Outra influenciadora que fez questão de se posicionar foi Emy "Afro Queer" Santos, que é também professora e artista e usou suas redes para reforçar a perseguição por parte de André Salineiro a pessoas trans e travestis.
"... para esconder seu péssimo trabalho enquanto vereador na cidade de Campo Grande.

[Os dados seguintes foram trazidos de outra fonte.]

Lemma release_ents_spec n nx o s es buf off f : khold n nx o s -> (forall pre x post, es = pre ++ x :: post -> packed buf (off + len (bkt_bytes pre)) x) ->
  Forall kent_ok es -> NoDup (es ≫= ent_objs).*1 -> BLOB_ROOT ∉ (es ≫= ent_objs).*1 -> Forall (part_left o) (es ≫= ent_objs) -> err_ok f ->
  wp (release_ents (parsed off es) buf f) s (fun r s' => dir_buf s' = dir_buf s /\ exists o' f', khold n nx o' s' /\ r = Ok f' /\ err_ok f' /\
    agree_off (es ≫= ent_objs).*1 o o' /\ Forall (part_left o') (es ≫= ent_objs) /\ (f' = None -> f = None /\ gone o' (es ≫= ent_objs))).
Proof.
  intros Hh Hpk Hok. revert o s off f Hh Hpk. induction Hok as [|e es He Hok IH]; intros o s off f Hh Hpk Hnd Hroot Hleft Hf; cbn [parsed release_ents].
  - apply wp_ret. split; [done|]. exists o, f. split_and!; try done. intros Hfn. split; [done|]. by intros id ?%not_elem_of_nil.
  - assert (packed buf off e) as Hp by (specialize (Hpk [] e es eq_refl); by rewrite Z.add_0_r in Hpk). destruct (ent_ids buf off e Hp He) as [-> ->].
    cbn [mbind list_bind] in *. fold (mbind (M := list) ent_objs es) in *. rewrite fmap_app in Hnd, Hroot. apply list.Forall_app in Hleft as [Hle Hls].
    apply list.NoDup_app in Hnd as (Hne & Hdis & Hns). rewrite not_elem_of_app in Hroot. destruct Hroot as [Hre Hrs].
    unfold ent_objs at 1 in Hle. apply list.Forall_app in Hle as [Hlk Hlv].
    assert (ent_objs e = part_obj (k_kid e) (k_key e) ++ part_obj (k_vid e) (k_val e)) as Eobj by done. rewrite Eobj, fmap_app in Hne, Hdis, Hre.
    rewrite not_elem_of_app in Hre. destruct Hre as [Hrk Hrv]. apply list.NoDup_app in Hne as (_ & Hkv & _).
    assert (forall id (b : bytes), BLOB_ROOT ∉ (part_obj id b).*1 -> id <> BLOB_ROOT) as Hnr.
    { intros id b Hn ->. apply Hn. left. }
    apply wp_bnd. eapply wp_mono; [apply (del_part_spec n nx o s (k_kid e) (k_key e) f Hh (ko_kid _ He)); eauto|]. cbv beta.
    intros r s1 ([Hd1 _] & o1 & f1 & Hh1 & -> & Hf1 & Ha1 & Hl1 & Hn1).
    assert (Forall (part_left o1) (part_obj (k_vid e) (k_val e))) as Hlv1.
    { eapply parts_frame; [|exact Hlv]. eapply agree_frame; [exact Ha1|]. intros id Hid Hid'. by apply (Hkv id). }
    apply wp_bnd. eapply wp_mono; [apply (del_part_spec n nx o1 s1 (k_vid e) (k_val e) f1 Hh1 (ko_vid _ He)); eauto|]. cbv beta.
    intros r s2 ([Hd2 _] & o2 & f2 & Hh2 & -> & Hf2 & Ha2 & Hl2 & Hn2).
    assert (agree_off (ent_objs e).*1 o o2) as Ha12 by (rewrite Eobj, fmap_app; by eapply agree_trans).
    assert (Forall (part_left o2) (es ≫= ent_objs)) as Hls2.
    { eapply parts_frame; [|exact Hls]. eapply agree_frame; [exact Ha12|]. intros id Hid Hid'. rewrite Eobj, fmap_app in Hid'. by apply (Hdis id). }
    assert (forall id, id ∈ (part_obj (k_kid e) (k_key e)).*1 -> o2 !! id = o1 !! id) as Hk2.
    { eapply agree_frame; [exact Ha2|]. intros id Hid Hid'. by apply (Hkv id). }
    eapply wp_mono; [apply (IH o2 s2 (off + len (enc_kent e)) f2 Hh2); try done|].
    + intros pre x post ->. specialize (Hpk (e :: pre) x post eq_refl). by rewrite bkt_bytes_cons, len_app, Z.add_assoc in Hpk.
    + cbv beta. intros r s3 (Hd3 & o3 & f3 & Hh3 & -> & Hf3 & Ha3 & Hl3 & Hn3). split; [congruence|]. exists o3, f3.
      assert (forall id, id ∈ (ent_objs e).*1 -> o3 !! id = o2 !! id) as H32.
      { eapply agree_frame; [exact Ha3|]. intros id Hid Hid'. rewrite Eobj, fmap_app in Hid. by apply (Hdis id). }
      split_and!; try done.
      * rewrite fmap_app. by eapply agree_trans.
      * apply list.Forall_app. split; [|done]. apply (parts_frame o2); [done|]. rewrite Eobj. apply list.Forall_app. split; [|done]. by apply (parts_frame o1).
      * intros Hfn. destruct (Hn3 Hfn) as [-> Hg3]. destruct (Hn2 eq_refl) as [-> Hg2]. destruct (Hn1 eq_refl) as [-> Hg1]. split; [done|].
        apply gone_app. split; [|done]. apply (gone_frame o2); [done|]. rewrite Eobj. apply gone_app. split; [|done]. by apply (gone_frame o1).
Qed.

Definition unit_ok (r : res unit) : Prop := r = Ok tt.

Lemma get_bkt_any n nx o s id : khold n nx o s -> 0 <= id < 2 ^ 64 ->
  wp (get_bkt id) s (fun r s' => khold n nx o s' /\ dir_buf s' = dir_buf s /\
    ((exists e, fault e /\ r = Err e) \/
     match o !! id with Some b => r = Ok (len b) /\ starts b (bkt_buf s') | None => r = Err ENOENT end)).
Proof.
  intros Hh Hid. destruct (o !! id) as [b|] eqn:E.
  - pose proof (get_bkt_spec n nx o s id b Hh Hid E) as Hg. unfold wp in *.
    assert (dir_buf (get_bkt id s).2 = dir_buf s) as Hd.
    { unfold get_bkt, mbnd, on_dev, mmod. destruct (blob_get id MAX_PAYLOAD (kv_dev s)) as [[x|x] d']; done. }
    destruct (get_bkt id s) as [[a|e] s']; cbn in Hd; destruct Hg as [Hh' Hg].
    + destruct Hg as (-> & Hst & _). split_and!; try done. by right.
    + split_and!; try done. left. eauto.
  - unfold get_bkt. apply wp_bnd, wp_on_dev. eapply wp_mono; [apply (get_law n _ nx o); [apply Hh|done]|]. cbv beta. intros r d [Hd Hr].
    unfold get_reply in Hr. rewrite E in Hr. pose proof (khold_dev _ _ _ _ _ _ s d Hh Hd) as Hh'. destruct Hr as [->|(e & He & ->)]; (split_and!; [done|done|]); [by right|left; eauto].
Qed.

Lemma release_bucket_spec n nx o s k i b : khold n nx o s -> bkt_ok (D := D) k i b -> b.1 <> 0 -> NoDup (bkt_objs b).*1 -> BLOB_ROOT ∉ (bkt_objs b).*1 -> bkt_left o b ->
  wp (release_bucket b.1) s (fun r s' => released n nx o (dir_buf s) (bkt_objs b) (fun o' => bkt_left o' b) unit_ok r s' /\ forall e, r = Err e -> refused e).
Proof.
  intros Hh Hb Hne Hnd Hroot Hleft. assert (bkt_objs b = (b.1, bkt_bytes b.2) :: (b.2 ≫= ent_objs)) as Eb by (destruct b; by apply bkt_objs_used).
  pose proof (bo_id _ _ _ Hb) as Hid. rewrite Eb in Hnd, Hroot. cbn in Hnd, Hroot. apply list.NoDup_cons in Hnd as [Hbn Hnd]. rewrite not_elem_of_cons in Hroot. destruct Hroot as [Hbr Hroot].
  assert (forall r s', (r = Ok tt -> gone o (bkt_objs b)) -> khold n nx o s' -> dir_buf s' = dir_buf s ->
    released n nx o (dir_buf s) (bkt_objs b) (fun o' => bkt_left o' b) unit_ok r s') as Hsame by (intros r s' Hr Hh' Hd; split; [done|]; exists o; by split_and!).
  unfold release_bucket. apply wp_bnd, wp_try. eapply wp_mono; [by apply (get_bkt_any n nx o s b.1)|]. cbv beta.
  intros r s1 (Hh1 & Hd1 & [(e & He & ->)|Hr]).
  { assert (released n nx o (dir_buf s) (bkt_objs b) (fun o' => bkt_left o' b) unit_ok (Err e) s1 /\ forall e', @Err unit e = Err e' -> refused e') as Hq.
    { split; [by apply Hsame|]. intros e' [= <-]. unfold refused. auto. }
    pose proof (fault_plain e He) as (_ & Hn & _). destruct e; try done; exact Hq. }
  destruct Hleft as [Hg|[Hbo Hparts]].
  { rewrite (Hg b.1) in Hr by (rewrite Eb; left). subst r. split; [by apply Hsame|done]. }
  rewrite Hbo in Hr. destruct Hr as [-> [junk Hj]]. apply wp_bnd, wp_gets. rewrite Hj. rewrite parse_bkt by apply Hb.
  apply wp_bnd. eapply wp_mono; [apply (release_ents_spec n nx o s1 b.2 _ 0 None Hh1); try done; [|apply Hb]|].
  { intros pre x post E. rewrite E, bkt_bytes_app, bkt_bytes_cons, <- !app_assoc. apply packed_here. }
  cbv beta. intros r s2 (Hd2 & o2 & f & Hh2 & -> & Hf & Ha2 & Hl2 & Hn2).
  assert (o2 !! b.1 = Some (bkt_bytes b.2)) as Hbo2 by (by rewrite (Ha2 _ Hbn)).
  assert (agree_off (bkt_objs b).*1 o o2) as Ha2'.
  { intros id Hin. apply Ha2. intros Hin'. apply Hin. rewrite Eb. by right. }
  destruct f as [e|].
  { apply wp_fail. split; [|by intros e' [= <-]]. split; [congruence|]. exists o2. split_and!; try done. right. done. }
  destruct (Hn2 eq_refl) as [_ Hg2]. apply wp_bnd, wp_try. eapply wp_mono; [apply (kv_delete_spec n nx o2 s2 b.1 Hh2); [lia|done]|]. cbv beta.
  intros r s3 ([Hd3 _] & o3 & Hh3 & Ha3 & Hr).
  assert (forall id, id ∈ (b.2 ≫= ent_objs).*1 -> o3 !! id = None) as Hg3.
  { intros id Hin. rewrite Ha3; [by apply Hg2|]. intros ->%list_elem_of_singleton. done. }
  assert (agree_off (bkt_objs b).*1 o o3) as Ha3'.
  { intros id Hin. rewrite Ha3; [by apply Ha2'|]. intros ->%list_elem_of_singleton. apply Hin. rewrite Eb. left. }
  assert (o3 !! b.1 = None -> gone o3 (bkt_objs b)) as Hgone by (intros E; rewrite Eb; apply gone_cons; done).
  assert (o3 !! b.1 = None -> released n nx o (dir_buf s) (bkt_objs b) (fun o' => bkt_left o' b) unit_ok (Ok tt) s3 /\ forall e, @Ok unit tt = Err e -> refused e) as Hdone.
  { intros E. split; [|done]. split; [congruence|]. exists o3. split_and!; auto. left. auto. }
  assert (forall e, refused e -> o3 = o2 \/ o3 !! b.1 = None -> released n nx o (dir_buf s) (bkt_objs b) (fun o' => bkt_left o' b) unit_ok (Err e) s3 /\ forall e', @Err unit e = Err e' -> refused e') as Hfail.
  { intros e He Ho. split; [|by intros e' [= <-]]. split; [congruence|]. exists o3. split_and!; try done. destruct Ho as [->|E]; [by right|left; auto]. }
  destruct r as [u|e]; [by apply wp_ret, Hdone|]. destruct e; try (by apply wp_ret, Hdone); destruct Hr; by apply wp_fail, Hfail.
Qed.

(** ** The buckets of one leaf *)

Notation bkts_objs l := (lf_bkts l ≫= bkt_objs).

Definition names (dir : bytes) l : Prop := forall i b, lf_bkts l !! i = Some b -> dir_child dir (Z.of_nat i) = b.1.

Definition none_noted (r : res (option errno)) : Prop := r = Ok None.

Lemma bkt_objs_empty b : b.1 = 0 -> bkt_objs b = [].
Proof. intros E. unfold bkt_objs, spilled. by rewrite E. Qed.

Lemma release_buckets_loop_spec fuel n nx o s l i f : khold n nx o s -> leaf_ok (D := D) l -> names (dir_buf s) l ->
  NoDup (bkts_objs l).*1 -> BLOB_ROOT ∉ (bkts_objs l).*1 -> Forall (bkt_left o) (lf_bkts l) -> (i + fuel = length (lf_bkts l))%nat -> err_ok f ->
  (f = None -> Forall (fun b => gone o (bkt_objs b)) (take i (lf_bkts l))) ->
  wp (release_buckets_loop fuel (Z.of_nat i) f) s (fun r s' => dir_buf s' = dir_buf s /\ exists o' f', khold n nx o' s' /\ r = Ok f' /\ err_ok f' /\
    agree_off (bkts_objs l).*1 o o' /\ Forall (bkt_left o') (lf_bkts l) /\ (f' = None -> gone o' (bkts_objs l))).
Proof.
  intros Hh Hl Hnm Hnd Hroot. revert o s i f Hh Hnm. induction fuel as [|fuel IH]; intros o s i f Hh Hnm Hleft Hi Hf Hpre; cbn [release_buckets_loop].
  - apply wp_ret. split; [done|]. exists o, f. split_and!; try done. intros Hfn. apply gone_bind. rewrite <- (firstn_all (lf_bkts l)). replace (length (lf_bkts l)) with i by lia. by apply Hpre.
  - destruct (lookup_lt_is_Some_2 (lf_bkts l) i ltac:(lia)) as [b Hb]. apply wp_bnd, wp_gets. rewrite (Hnm i b Hb). replace (Z.of_nat i + 1) with (Z.of_nat (S i)) by lia.
    pose proof (take_S_r _ _ _ Hb) as Htk. destruct (Z.eqb_spec b.1 0) as [E0|E0].
    + apply (IH o s (S i) f); try done; [lia|]. intros Hfn. rewrite Htk. apply list.Forall_app. split; [by apply Hpre|]. constructor; [|constructor].
      rewrite (bkt_objs_empty b E0). by intros id ?%not_elem_of_nil.
    + pose proof (lo_bkts _ Hl i b Hb) as Hbk. pose proof (bind_take_out bkt_objs _ i b Hb) as Hperm.
      pose proof Hnd as Hndb. rewrite Hperm, fmap_app, list.NoDup_app in Hndb. destruct Hndb as (Hndb & _ & _).
      pose proof Hroot as Hrb. rewrite Hperm, fmap_app, not_elem_of_app in Hrb. destruct Hrb as [Hrb _].
      apply wp_bnd, wp_try. eapply wp_mono; [apply (release_bucket_spec n nx o s _ i b Hh Hbk E0 Hndb Hrb)|].
      { rewrite list.Forall_forall in Hleft. apply Hleft. apply list_elem_of_lookup. by exists i. }
      cbv beta. intros r s1 [(Hd1 & o1 & Hh1 & Ha1 & Hl1 & Hg1) He1].
      assert (agree_off (bkts_objs l).*1 o o1) as Ha1'.
      { intros id Hin. apply Ha1. intros Hin'. apply Hin. rewrite Hperm, fmap_app. apply elem_of_app. by left. }
      assert (forall j b', lf_bkts l !! j = Some b' -> j <> i -> forall id, id ∈ (bkt_objs b').*1 -> o1 !! id = o !! id) as Hother.
      { intros j b' Hb' Hji. eapply agree_frame; [exact Ha1|]. intros id. by apply (bind_apart bkt_objs (lf_bkts l) j i b' b). }
      eapply wp_mono; [apply (IH o1 s1 (S i) (match r with Ok _ => f | Err e => keep_first f e end)); try done|].
      * by rewrite Hd1.
      * apply list.Forall_forall. intros b' Hin. apply list_elem_of_lookup in Hin as [j Hj]. destruct (decide (j = i)) as [->|Hne]; [by replace b' with b by congruence|].
        apply (bkt_left_frame o); [by apply (Hother j)|apply (lo_bkts _ Hl j b' Hj)|]. rewrite list.Forall_forall in Hleft. apply Hleft. apply list_elem_of_lookup. by exists j.
      * lia.
      * destruct r as [u|e]; [done|]. by apply keep_first_ok, He1.
      * destruct r as [u|e].
        -- intros Hfn. rewrite Htk. apply list.Forall_app. split; [|constructor; [apply Hg1; by destruct u|constructor]].
           specialize (Hpre Hfn). apply list.Forall_forall. intros b' Hin. apply list_elem_of_lookup in Hin as [j Hj]. apply lookup_take_Some in Hj as [Hj Hlt].
           apply (gone_frame o); [apply (Hother j b' Hj); lia|]. rewrite list.Forall_forall in Hpre. apply Hpre. apply list_elem_of_lookup. exists j. by apply lookup_take_Some.
        -- intros Hfn. by destruct f.
      * cbv beta. intros r2 s2 (Hd2 & o2 & f2 & Hh2 & -> & Hf2 & Ha2 & Hl2 & Hg2). split; [congruence|]. exists o2, f2. split_and!; try done.
        intros id Hin. rewrite Ha2, Ha1' by done. done.
Qed.
(* ===== verification/BlobfsOps.v ===== *)
(** The file system in the store, and blobfs's steps on it: resolving paths,
    binding and dropping names, the meta object, bodies and directories. *)

From S2P Require Import BlobIface Prelude Layout Records RootReg RootRegSpec.
From S2P Require Import KvHash KvHashRep KvHashRead KvHashOps KvHashSet KvHashCreate KvHashWalk KvHashDestroy KvHashRuns Kvdb KvdbSpec Blobfs BlobfsSpec.

Section blobfs_ops.
Context `{Crc} {D : Type} `{!Blobs D} {CL : CrcLaws _} {L : BlobLaws D} (MAX_ROOTS BLOBFS_NAME_MAX meta root : Z).
Notation MAX_PAYLOAD := (blob_max (D := D)).
Notation kvh := (kvh (D := D)).
Notation bfs := (bfs (D := D)).
Notation META_LEN := (META_LEN BLOBFS_NAME_MAX).
Notation fs_wf := (fs_wf BLOBFS_NAME_MAX root).
Notation entry_name := (entry_name BLOBFS_NAME_MAX).
Notation registry := (registry MAX_ROOTS).
Implicit Types (s : bfs) (o : objs) (f : fs) (trees : gmap Z kvtree) (reg : gmap Z Z).

(** ** The objects of a file system *)

Definition FS_KEY : Z := ROOTREG_KEY BLOBFS_MAGIC 0.

Definition fshelf (mb : bytes) trees (files : gmap Z bytes) : list (Z * bytes) :=
  (meta, mb) :: (map_to_list trees ≫= fun x => tree_objs x.2) ++ map_to_list files.

Lemma fshelf_new_dir mb trees files d t : trees !! d = None -> fshelf mb (<[d := t]> trees) files ≡ₚ tree_objs t ++ fshelf mb trees files.
Proof.
  intros E. unfold fshelf. rewrite map_to_list_insert by done. cbn [mbind list_bind snd]. rewrite <- app_assoc. by rewrite Permutation_middle.
Qed.

Lemma fshelf_dir mb trees files d t : trees !! d = Some t -> fshelf mb trees files ≡ₚ tree_objs t ++ fshelf mb (delete d trees) files.
Proof. intros E. rewrite <- (insert_delete_id trees d t E) at 1. apply fshelf_new_dir. apply lookup_delete_eq. Qed.

Lemma fshelf_set_dir mb trees files d t : fshelf mb (<[d := t]> trees) files ≡ₚ tree_objs t ++ fshelf mb (delete d trees) files.
Proof. rewrite <- insert_delete_eq. apply fshelf_new_dir. apply lookup_delete_eq. Qed.

Lemma fshelf_new_file mb trees files id b : files !! id = None -> fshelf mb trees (<[id := b]> files) ≡ₚ (id, b) :: fshelf mb trees files.
Proof.
  intros E. unfold fshelf. rewrite map_to_list_insert by done. rewrite <- Permutation_middle. apply perm_swap.
Qed.

Lemma fshelf_file mb trees files id b : files !! id = Some b -> fshelf mb trees files ≡ₚ (id, b) :: fshelf mb trees (delete id files).
Proof. intros E. rewrite <- (insert_delete_id files id b E) at 1. apply fshelf_new_file. apply lookup_delete_eq. Qed.
(** The intent a rename writes. *)
Lemma intent_of_says w w' de : entry_name (w_name w) -> entry_name (w_name w') -> w_dir w' = w_dir w -> 0 < root < 2 ^ 64 -> 0 <= w_dir w < 2 ^ 64 -> dirent_ok de ->
  bmeta_ok BLOBFS_NAME_MAX (intent_of BLOBFS_NAME_MAX root w w' de) /\
  tells root (intent_of BLOBFS_NAME_MAX root w w' de) (Some (mk_intent (w_dir w) (w_name w) (w_name w') (de_body_id de))).
Proof.
  intros Hn Hn' Ed Hr Hd (_ & _ & _ & _ & Hb). pose proof (entry_name_len _ _ Hn) as Hl. pose proof (entry_name_len _ _ Hn') as Hl'.
  assert (forall nm, entry_name nm -> len (splice 0 nm (no_name BLOBFS_NAME_MAX)) = BLOBFS_NAME_MAX + 1 /\ bytes_ok (splice 0 nm (no_name BLOBFS_NAME_MAX))) as Hsp.
  { intros nm H1. split; [|apply bytes_ok_splice; [apply no_name_ok|by eapply entry_name_ok]]. apply entry_name_len in H1. rewrite len_splice; [apply no_name_len|lia|rewrite no_name_len; lia]. }
  assert (bmeta_ok BLOBFS_NAME_MAX (intent_of BLOBFS_NAME_MAX root w w' de)) as Hok.
  { unfold bmeta_ok, intent_of, byte_ok. cbn [bm_magic bm_version bm_rename_in_flight bm_from_len bm_to_len bm_dir_root bm_rename_body bm_from_dir bm_to_dir bm_from bm_to]. unfold u8. rewrite Ed, !Z.mod_small by lia.
    unfold BLOBFS_MAGIC, BLOBFS_META_VERSION. destruct (Hsp _ Hn), (Hsp _ Hn'). split_and!; (done || lia). }
  split; [done|]. unfold tells, intent_of, meta_from, meta_to, u8. cbn. rewrite !Z.mod_small by lia. rewrite !splice_name, !zt_here by done. by split_and!.
Qed.

(** ** Finishing a rename *)

(** A refused recovery may have dropped the old name. *)
Inductive recovered f : res unit -> fs -> Prop :=
  | rec_done : recovered f (Ok tt) (settled f)
  | rec_none e : refused (D := D) e -> recovered f (Err e) f
  | rec_half e : refused (D := D) e -> recovered f (Err e) (rolled f).

Lemma names_body_ok f d nm b : names_body f d nm b = match alookup f d nm with Ok de => de_body_id de =? b | Err _ => false end.
Proof. unfold names_body, alookup. by destruct (entry_at f d nm). Qed.

Lemma wf_rolled f : fs_wf f -> fs_wf (rolled f).
Proof. intros W. unfold rolled. destruct (fs_intent f); [|done]. destruct (_ && _); [by apply wf_del_entry|done]. Qed.

Lemma rolled_intent f : fs_intent (rolled f) = fs_intent f.
Proof. unfold rolled. destruct (fs_intent f) eqn:E; [|done]. by destruct (_ && _). Qed.

Lemma rolled_files f : fs_files (rolled f) = fs_files f.
Proof. unfold rolled. destruct (fs_intent f); [|done]. by destruct (_ && _). Qed.

Lemma wf_settled f : fs_wf f -> fs_wf (settled f).
Proof.
  intros W. apply wf_no_intent; [by apply wf_rolled|]. rewrite rolled_intent. intros i de de' Ei E E' Eb Eb'. pose proof (wf_intent _ _ _ W i Ei) as (_ & _ & _ & Hne). unfold rolled in E, E'. rewrite Ei in E, E'.
  destruct (_ && _) eqn:Ec in E, E'; [by rewrite entry_del_entry, decide_True in E|]. unfold names_body in Ec. rewrite E, E', Eb, Eb', Z.eqb_refl in Ec. done.
Qed.

Lemma settled_none f : fs_intent f = None -> settled f = f.
Proof. intros E. unfold settled, rolled, set_intent. rewrite E. destruct f. cbn in *. by subst. Qed.

Definition went (n : nat) nx o fl s (P : res unit -> fs -> Prop) (r : res unit) s' : Prop := exists f', moved n nx o fl f' s' /\ P r f' /\ (fs_st s' = fs_st s \/ fs_st s' = set_meta_v1 false (fs_st s)).

(** The last step of a recovery. *)
Lemma recover_end n nx nx1 o fl o1 reg mb trees f0 i s0 s m : khold n nx1 o1 (fs_kv s) -> nx <= nx1 -> tracks nx o fl o1 (fs_files f0) -> fsys o1 reg mb trees (rolled f0) -> fs_wf f0 -> bs_meta_id (fs_st s) = meta -> fs_st s = fs_st s0 ->
  tells root m i -> wp (meta_write BLOBFS_NAME_MAX (intent_clear BLOBFS_NAME_MAX m)) s (went n nx o fl s0 (recovered f0)).
Proof.
  intros Hh Hle Hq F W Em Est Ht. rewrite <- (rolled_files f0) in Hq. destruct (clear_ok m i Ht) as [Hok Hsay]; [by eapply root_range|]. wp_use (meta_write_spec n nx1 o1 reg mb trees (rolled f0) (intent_clear BLOBFS_NAME_MAX m) None s); try done; [by apply wf_settled|].
  intros r s' [(-> & E & Hmv)|(e & He & -> & E & Hmv)]; [exists (settled f0)|exists (rolled f0)]; (split; [by eapply moved_trans|]).
  - split; [constructor|]. right. by rewrite E, Est.
  - split; [by constructor|]. left. by rewrite E.
Qed.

Nós sabemos que os postos estão faltando remédio, médico, filas enormes de atendimento, os buracos na rua estão por todo lugar", reforça ela em sua fala sobre as prioridades de Salineiro enquanto parlamentar.
Emy reforça que, os demais concordando ou não, existem homens transmasculinos que gestam,sendo garantido por lei, no Sistema Único de Saúde (SUS), atendimento para essas pessoas que pagam impostos, assim como qualquer outro cidadão e cidadã brasileira.
"E esse vereador vem me perseguindo, querendo me impedir de dar aula, perseguindo os meus amigos, gerando discursos como esse, que desinforma a população e gera ódio contra pessoas como eu", cita ela, lembrando o episódio em que os parlamentares locais se uniram contra a professora no início do ano letivo de 2025.
Após ser atacada por João Henrique Catan, Rafael Tavares e André Salineiro, respectivamente deputado estadual e vereadores, todos pertencentes ao Partido Liberal, Emy chegou a pedir afastamento da escola onde dava aula, na Rede Municipal de Ensino de Campo Grande.
Ela ainda expõe seu relacionamento atual, com um homem transmasculino, citando a pretensão de ambos em também gerar uma criança para aumentar a família, desejo esse que Emy cita que não será apagado por qualquer possível fala transfóbica.
"Não são discursos como o desse cara que vai impedir da gente realizar o nosso sonho. Porque, diferente dele, eu acredito num amor, na possibilidade de ser feliz para além do que eles querem para nossa vida", conclui.